Not that Burton didn't have a hard-boiled, noirish atmosphere. It's just that his was more of the silent film era. Early German Expressionistic Fritz Lang, as opposed to later day, escape-from-Nazi-Germany Lang. Make sense? Probably not, I tend to get lost in my own reasoning.

Regardless, Nolan's “The Dark Knight” is a pitch-perfect masterpiece on every level. Acting, writing, directing, camera placement, lighting, characterization: everything was brilliant. His biggest triumph is not that there is so much story -- 2 and half hours worth -- it's that all his stories ties together to create a rich, subtle, darkly disturbing, enriched masterpiece. Second time I've used that word in this paragraph. Get used to it, I may use it again.

I'll assume you already know the plot, and instead will focus on the relationships in the movie. In fact, I'll focus mainly on the triangles, for there are many. This is one of the true strokes of genius, the relationships can be broken up into trios.

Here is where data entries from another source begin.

(* ===== verification/Prelude.v ===== *)
(** * avim: a verification library for libavproto

    avim is a store-and-forward messenger.  Every node runs an [avkernel]
    (libavproto/src/avkernel.cpp) with a set of interfaces (avif.hpp).  A packet
    carries a source and a destination address, a time to live, the public key
    of its source, a protocol name ("avim" or "agmp") and a payload.  The kernel
    delivers what is addressed to one of its interfaces, forwards the rest along
    its routing table, encrypts and signs what it sends, and asks for the public
    key of an address it has none for ("pkask", answered by "pkreply").  The one
    interface in the repository, [avjackif] (avjackif.cpp), frames the packets on
    a TCP connection to a router with serialization.cpp, after a login handshake.
    demo/new_im.cpp, gui/gavim.cpp and the C functions of avC_stub.cpp log in,
    add a default route, send and receive.

    ** The files, and the code they model

    - Prelude: outcomes of C++ code ([outcome]: a value, an exception, a failed
      assertion, undefined behaviour, or the model's fuel running out), the
      state-passing monad [ST], integers of a given width ([to_int32],
      [to_uint32]), strings as lists of bytes.
    - Wire, Serialization: serialization.cpp.  [encode], [decode] and
      [create_message], with the 32-bit length fields through the memory of the
      host ([Host] is its byte order) and every read of the buffer checked.
    - RootCa: root_ca.cpp, with a reader for its PEM text and the DER in it; class
      [root_cert] and [container_remove_if_all] of avkernel.cpp.
    - OpenSSL, RsaChunk: the four std::string wrappers [RSA_*_encrypt] and
      [RSA_*_decrypt] of avproto.hpp, loops on an [int] included.
    - Regex, Address: [av_address_from_string], [av_address_to_string] of avif.cpp.
    - CoroQueue: the queue between coroutines of async_coro_queue.hpp: [push],
      [async_pop] with and without a timeout, [async_wait], [cancele], [clear].
      Its state is the record [coro_queue]; an operation returns the queue and
      the completions it posted.
    - StdSort, Routing: [m_avifs] and [m_routes] of avkernel_impl (record
      [rtable]): [add_route], [select_route], [remove_interface].
    - KeyStore: [trusted_pubkey]: [find_RSA_pubkey], [add_RSA_pubkey] and
      [purge_RSA_pubkey], with the iterator of the purge as written.
    - Avif: the handle [avif], its implementation interface as the class
      [AvifImpl], the state its copies share as the record [avif_state].
    - Kernel: all other members of avkernel_impl and avkernel, on the record
      [kernel]: receiving ([process_recived_packet] and the parts it calls),
      sending ([async_sendto_op]), [interface_runner], [interface_writer], the
      timers, [add_interface], the receive queue.
    - The theorems about the kernel.  Hoare: the triples.  KernelInv: the
      invariant of all reachable states, and termination of the loops.
      KernelSpec, Sendto: what each handler does.  Wake: what an answer does to
      the sends that wait for it.  Relay: a packet on its way through routers.
      Contact: what two nodes do together.  Effects: rules that carry a property
      of the kernel's few effects through all its code ([Primitives], and
      [Receives] for the receive queue), on which Mailbox (receiving), Flow (the
      order of packets, and states with nothing left to do) and Prices (an
      amortised count of work and packets) are built.  Progress: sends end.
      Unrouted: a kernel that is never given a route.
      Network: several kernels and the packets between them; Arrival: what
      becomes of one packet in it, and so of a message.  Asking: a send that waits
      for a key; Inquiry: the question, the answer and the message, each carried
      as in Arrival.  KernelDemo, RunDemo, ArrivalDemo and InquiryDemo apply all
      this to concrete nodes and runs.
    - Jackif: avjackif.cpp on a socket [sock] (what it will still deliver, what
      was written to it).  Streams: the network of Network with such connections
      for its links, which may be cut anywhere; Delivery: Arrival and Inquiry for
      that network; StreamDemo and DeliveryDemo: two and three nodes joined so, with a
      concrete serialisation.  Login: the login sequence of the three
      programs, which joins Jackif and Kernel.
    - CApi: the wait of the blocking calls, the buffers of avC_stub.cpp's
      functions and [pass_cb].  Blocking: [sendto] and [recvfrom] of avkernel_impl,
      that wait joined with the kernel; BlockingDemo: concrete runs.  CLib: the
      static pointers of avC_stub.cpp, from [av_start] to [av_stop].
    - Programs: demo/new_im.cpp from the options of [main] on; the parts of its
      coroutines between their yields ([place], [demo_step]), with any events of
      the io_service in between.  Reader: the
      receiving coroutine of the programs ([msg_reader], [recv_msg]) as a loop
      inside the events of the kernel.  Gui: gavim.cpp as an event machine: its
      window, its threads, and who runs the io_service; and gui/main.cpp
      ([gui_main]), which makes the data directory and the window.
    - Logging, Logger: logging.hpp: class [auto_logger_file], and the statements
      [LOG_INFO << ...] with the line they make and its way to file and console.

    ** How coroutines, threads and time are modelled

    All of avkernel runs on one io_service.  A coroutine is cut at its yields;
    each part is a definition ([async_sendto_op] and [resume_send],
    [interface_writer], [writer_popped] and [writer_wrote], ...), and the
    variables that live across a yield are in the state ([sends]; [writing] and
    [reading] of an interface; the handlers in the queues).  What has been posted or spawned is the list [tasks].  An
    [event] is a call of a public member, a completed read or write of an
    interface, a timer, or the io_service running one task -- any one, so the
    theorems about all sequences of events ([run_events]) hold in every order
    the io_service may choose.  The clock is read once per event; times count
    microseconds.  A raw pointer kept across a yield ([avif *] of
    [async_sendto_op]) is the identity of the map element it points to, which is
    looked for at each use ([deref_node]).

    ** Code that is not in the repository

    It enters through classes: [Protobuf], [AvimProto] (the generated messages;
    the .proto files are a submodule that is absent), [OpenSSL], [DiffieHellman],
    [X509Name], [X509Store], [PemFiles], [ProgramOptions], [Qt], [BoostRegex],
    [StdSort], [FileSystem], [DataFiles].  Their documented behaviour
    is a second class ([ProtobufLaws], [OpenSSLLaws], ...), required only by the
    theorems that need it, and each has a concrete instance ([Toy], [ToyRegex],
    [InsertionSort], ...) with which every theorem is applied in a witness.
    [Build] tells whether assertions are compiled in, and [AvifImpl] is what the
    kernel asks an interface for; [jack_impl] of Jackif implements it, and
    [StableNames] is the promise on names that it does not keep.

    ** What the theorems show

    - Delivery.  [end_to_end]: the packet that [async_sendto] queues puts exactly
      the sender's address and the text into the receive queue of its target;
      [message_relayed]: also after passing through up to 63 other nodes, where
      no send waits for the sender's key; and
      [message_arrives]: in a network with any other traffic and in any order of
      events, it is there when nothing is left to run, if the path lasts;
      [message_arrives_over_tcp]: the same for processes joined by TCP
      connections, once every byte sent along the path was read, in runs that are
      [clean] (what is written can be framed, and no rest of a cut frame passes
      for a packet).
      [first_contact]: what the four handlers on two nodes do when the sender has
      to ask for the key first; [first_message_arrives]: then too the message is
      there at the end, if the paths there and back last and the question is
      answered in time; [first_message_over_tcp]: the same over TCP.  [packet_delivered],
      [packet_forwarded], [pkask_answered], [pkreply_trusted]: what a received
      packet does, branch by branch; [sendto_correct], [resume_correct],
      [sendto_gives_up]: the same for a send, up to its three questions;
      [key_wakes_all]: one answer serves all the sends that wait for it.
    - All reachable states.  [kernel_invariant], [sends_complete_once], and
      [kernel_terminates] for the loops.
    - All runs.  [sends_come_to_an_end]: no send waits for ever;
      [sendto_comes_back] and [blocking_call_correct]: nor does a blocking call
      that reached its wait in time, and what becomes of one that did not;
      [kernel_comes_to_rest]: a node left alone stops after a bounded number of
      steps, with nothing lying about; [writes_in_order]: packets do not overtake
      each other; [kernel_refines_mailbox] and [recvs_complete_once]: receiving
      is a mailbox that serves its receivers in turn, its steps ([run_labels])
      determined by the events; [reader_shows_everything]: so the programs' loop
      shows every message that arrives, in order.
    - Networks.  [packets_not_multiplied]: a node writes and queues no more
      packets than it was given, plus four for each message sent; and
      [network_falls_silent]: in any network of nodes, with any wiring, routes
      and losses, and with nodes that fail, a message sets off at most 448
      transmissions; [streams_refine_network]: the same with TCP connections for
      links, in clean runs.  The prices behind these bounds are an instance of
      [Prices]; what a price must satisfy is [PricesLaws].
    - Keys.  [trust_on_first_use], [find_after_add], [purge_exact] and
      [purge_first_expired]; [forged_sender_accepted] and [hostile_packet_ub] say
      what a hostile peer can do.
    - Encoding.  [decode_encode], [decode_sound], [decode_ub_iff]; for a
      connection, [jack_write_read] (sequences of packets, cut anywhere),
      [jack_read_hostile], [handshake_correct]; [rsa_seal_open] and
      [rsa_wrappers_chunked] for the RSA wrappers.
    - Components.  [queue_refines_channel], [queue_fifo], [queue_run_ok],
      [cancele_correct]; [select_route_best], [remove_interface_correct];
      [av_address_from_string_split], [av_address_parse_print];
      [log_files_bounded], [statements_logged]; [root_ca_readable],
      [verity_takes_errors], [container_remove_if_all_correct].
    - Programs.  [login_routes], and [jack_login_never_routes],
      [jack_interface_never_removed]: what becomes of it with avjackif, whose
      name changes at every call; so [demo_message_unreachable]: the kernel of the
      demo has no route in any state its program and the io_service bring it to,
      and its test message never gets into a queue.
      [gui_never_comes_up]: the graphical client waits for the io_service it
      would run itself, and its window stays empty.  [c_library_used_once]:
      [av_start] does not start twice.

    ** Loops and fuel

    [push] loops over the handlers that timed out: fuel [S (length m_handlers)]
    ([push_fuel_spec]).  [remove_interface]: one more than the number of routes
    ([erase_loop_filter]).  The RSA loops: one more than the length of the text,
    since every turn advances by at least one ([RSA_loops_end]), except with an
    11-byte modulus, where [rsa_encrypt_diverges] shows that no fuel is enough.
    [wake_loop], which runs over a list its handlers append to:
    [S (2 * length)], since what a handler appends is not yet due
    ([wake_loop_ok]).  [kernel_terminates] collects them: [OutOfFuel] is never
    the result of an event unless an interface or a received packet brings such
    a key.

    A run of the io_service until nothing is left ([run_until_idle]) has the
    fuel that [kernel_comes_to_rest] shows to be enough.  The DER reader of
    RootCa is given the number of items it is to find.

    ** Not modelled

    Texts written to std::cerr and to Qt's log (only their calls of [get_ifname]
    count); memory exhaustion; leaks (the code does not free some RSA objects);
    how a command line is split; how OpenSSL reads key files; name resolution and
    connecting; Qt's event loop, colours, fonts and scrolling; in async_coro_queue.hpp the
    wrappers that turn a yield_context into a handler; in logging.hpp the
    formatting of values and of the local time (given as bytes), the lock and the
    Windows branches; third_party/protobuf-2.6.1.

    The thread that runs the io_service is one thread, as in every program here;
    calls from other threads are atomic events between its tasks. *)

From stdpp Require Export base tactics option list gmap strings sorting.
From Stdlib Require Export ZArith Lia.
From Stdlib Require Export Strings.Byte.
(* ===== verification/OpenSSL.v ===== *)
(** * OpenSSL: the cryptography the program calls

    libavproto calls OpenSSL for RSA with PKCS#1 padding, for the modulus of a
    key as bytes, and for X.509 certificates.  These calls are the operations
    of a class; their documented behaviour is a second class, which only the
    theorems that need it assume.  An instance fixes the random padding. *)

From S2P Require Import Prelude.

Class OpenSSL := {
  RSA : Type;
  X509 : Type;
  EVP_PKEY : Type;
  (** the modulus size in bytes *)
  RSA_size : RSA -> Z;
  (** The block operations: the bytes written to the output block, or [None]
      when the call returns -1. *)
  RSA_public_encrypt_block : RSA -> bytes -> option bytes;
  RSA_private_decrypt_block : RSA -> bytes -> option bytes;
  RSA_private_encrypt_block : RSA -> bytes -> option bytes;
  RSA_public_decrypt_block : RSA -> bytes -> option bytes;
  (** the modulus as a big-endian number (BN_bn2bin), and the public key with
      exponent 65537 and that modulus (BN_bin2bn) *)
  RSA_n : RSA -> bytes;
  RSA_of_n : bytes -> RSA;
  (** DER encoding and decoding of certificates; [None] is a null pointer *)
  i2d_X509 : X509 -> bytes;
  d2i_X509 : bytes -> option X509;
  X509_get_pubkey : X509 -> option EVP_PKEY;
  EVP_PKEY_get1_RSA : EVP_PKEY -> option RSA
}.

(** RSA_PKCS1_PADDING_SIZE *)
Definition RSA_PKCS1_PADDING_SIZE : Z := 11.

(** The documented behaviour of the block operations.  [rsa_pair p s]: the
    public key [p] belongs to the private key [s]. *)
Class OpenSSLLaws (O : OpenSSL) := {
  rsa_pair : RSA -> RSA -> Prop;
  rsa_pair_size p s : rsa_pair p s -> RSA_size p = RSA_size s;
  rsa_pair_of_n p s : rsa_pair p s -> rsa_pair (RSA_of_n (RSA_n s)) s;
  RSA_encrypt_decrypt p s b :
    rsa_pair p s -> zlen b <= RSA_size s - RSA_PKCS1_PADDING_SIZE ->
    exists c, RSA_public_encrypt_block p b = Some c /\ zlen c = RSA_size s /\
              RSA_private_decrypt_block s c = Some b;
  RSA_sign_verify p s b :
    rsa_pair p s -> zlen b <= RSA_size s - RSA_PKCS1_PADDING_SIZE ->
    exists c, RSA_private_encrypt_block s b = Some c /\ zlen c = RSA_size s /\
              RSA_public_decrypt_block p c = Some b
}.

(** ** A concrete instance, for the runs

    A key is a one-byte identity, zero for the key without a modulus; a block is the identity, the length, the data
    and zeros up to 16 bytes; it opens with the same identity only. *)
Module Toy.
Definition size : nat := 16.

Definition seal (k : byte) (b : bytes) : option bytes :=
  if decide (length b <= 5)%nat
  then Some (k :: byte_of (zlen b) :: b ++ replicate (14 - length b) x00) else None.

Definition unseal (k : byte) (c : bytes) : option bytes :=
  match c with
  | k' :: n :: rest => if decide (k = k') then Some (take (Z.to_nat (byte_val n)) rest) else None
  | _ => None
  end.

Definition openssl : OpenSSL := {|
  RSA := byte; X509 := byte; EVP_PKEY := byte;
  RSA_size := fun k => if Byte.eqb k x00 then 0 else 16;
  RSA_public_encrypt_block := seal;
  RSA_private_decrypt_block := unseal;
  RSA_private_encrypt_block := seal;
  RSA_public_decrypt_block := unseal;
  RSA_n := fun k => [k];
  RSA_of_n := fun n => match n with [k] => k | _ => x00 end;
  i2d_X509 := fun k => [k];
  d2i_X509 := fun b => match b with [k] => Some k | _ => None end;
  X509_get_pubkey := fun k => Some k;
  EVP_PKEY_get1_RSA := fun k => Some k
|}.

Lemma seal_unseal k b :
  zlen b <= 5 -> exists c, seal k b = Some c /\ zlen c = 16 /\ unseal k c = Some b.
Proof.
  intros Hb. unfold zlen in Hb. eexists. unfold seal. rewrite decide_True by lia.
  split_and!; [done| |].
  - unfold zlen. simpl. rewrite length_app, length_replicate. lia.
  - simpl. rewrite decide_True by done. f_equal.
    rewrite byte_val_of, Z.mod_small by (unfold zlen; lia).
    unfold zlen. by rewrite Nat2Z.id, take_app_length.
Qed.

Definition laws : OpenSSLLaws openssl.
Proof.
  refine {| rsa_pair := fun p s => (p : @RSA openssl) = s |};
    simpl; unfold RSA_PKCS1_PADDING_SIZE; try done.
  - by intros p s ->.
  - intros p s b ->. pose proof (zlen_nonneg b). destruct (Byte.eqb s x00); intros Hb; [lia|]. by apply seal_unseal.
  - intros p s b ->. pose proof (zlen_nonneg b). destruct (Byte.eqb s x00); intros Hb; [lia|]. by apply seal_unseal.
Defined.

Lemma not_tiny (r : @RSA openssl) : RSA_size r <> RSA_PKCS1_PADDING_SIZE.
Proof. simpl. by destruct (Byte.eqb r x00). Qed.
Lemma size_16 (r : @RSA openssl) : r <> x00 -> RSA_size r = 16.
Proof. intros Hr. simpl. destruct (Byte.eqb r x00) eqn:E; [|done]. by apply Byte.byte_dec_bl in E. Qed.
End Toy.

The holy trinity of Batman/Bruce Wayne (Christian Bale), Lt. James Gordon (Gary Oldman), and Gotham's white knight of a District Attorney, Harvey Dent (Gary-- I mean Aaron Eckhart). The trio makes a pact to clean up the diseased city. Eckhart's Dent is filled with a potent desire to do good, something that attracts the attention of both Gordon and Batman. Batman sees Dent as the hero Gotham so desperately needs. Batman does not see himself as the hero, in fact does not wish to be. He sees himself as the protector.

This trio is the greatest thing that could happen to Gotham City. That being said, they must be destroyed. One of them must fall. Who will it be? The White Knight of course. Destroy the shining light and destroy the city's hope.

As the movie progresses, Gordon and Batman begin to see eye to eye on Dent, and when the worst sweeps down upon him like a Greek tragedy, it breaks both their hearts. The pain in Bale and Oldman's faces at the end of the movie cry out for some sort of clemency, for the gods to show Gotham some sort of mercy.

The love triangle between Dent, Bruce Wayne and Assistant District Attorney Rachel Dawes (Maggie Gyllenhaal) is another fascinating study. Gyllenhaal finds the tightrope of sexy and vulnerable, yet resilient and independent, and walks it beautifully. Rachel knows Bruce's alter-ego and sees the phenomenal capacity of Harvey Dent. Dent never fully realizes that his ally and quasi-romantic rival are one and the same. There are times though, where there's a suspicious glint in Eckhart's eyes that say he might hazard a guess.

Bale has no fear in showing that Rachel is the only woman who makes him feel normal. He is unafraid to bear his soul to her. Her realization that her promise to return to him when the city no longer needs Batman is null and void, is a master stroke on her part. For there may come a time when the city may no longer need the him, but Bruce will always need the Batman.

I would be remiss if I did not mention my favorite triangle, Bruce Wayne/Batman, Alfred and Lucius Fox. These two men are Wayne's only real tether to a reasonable state of sanity. Both are part friend and part father figure to Bruce. Not to mention they're the only two who are totally unafraid of cracking a joke to Bruce or to the Batman. They understand his need to protect Gotham and the need to help clean his psyche. They serve as a reminder that it's okay to laugh a little.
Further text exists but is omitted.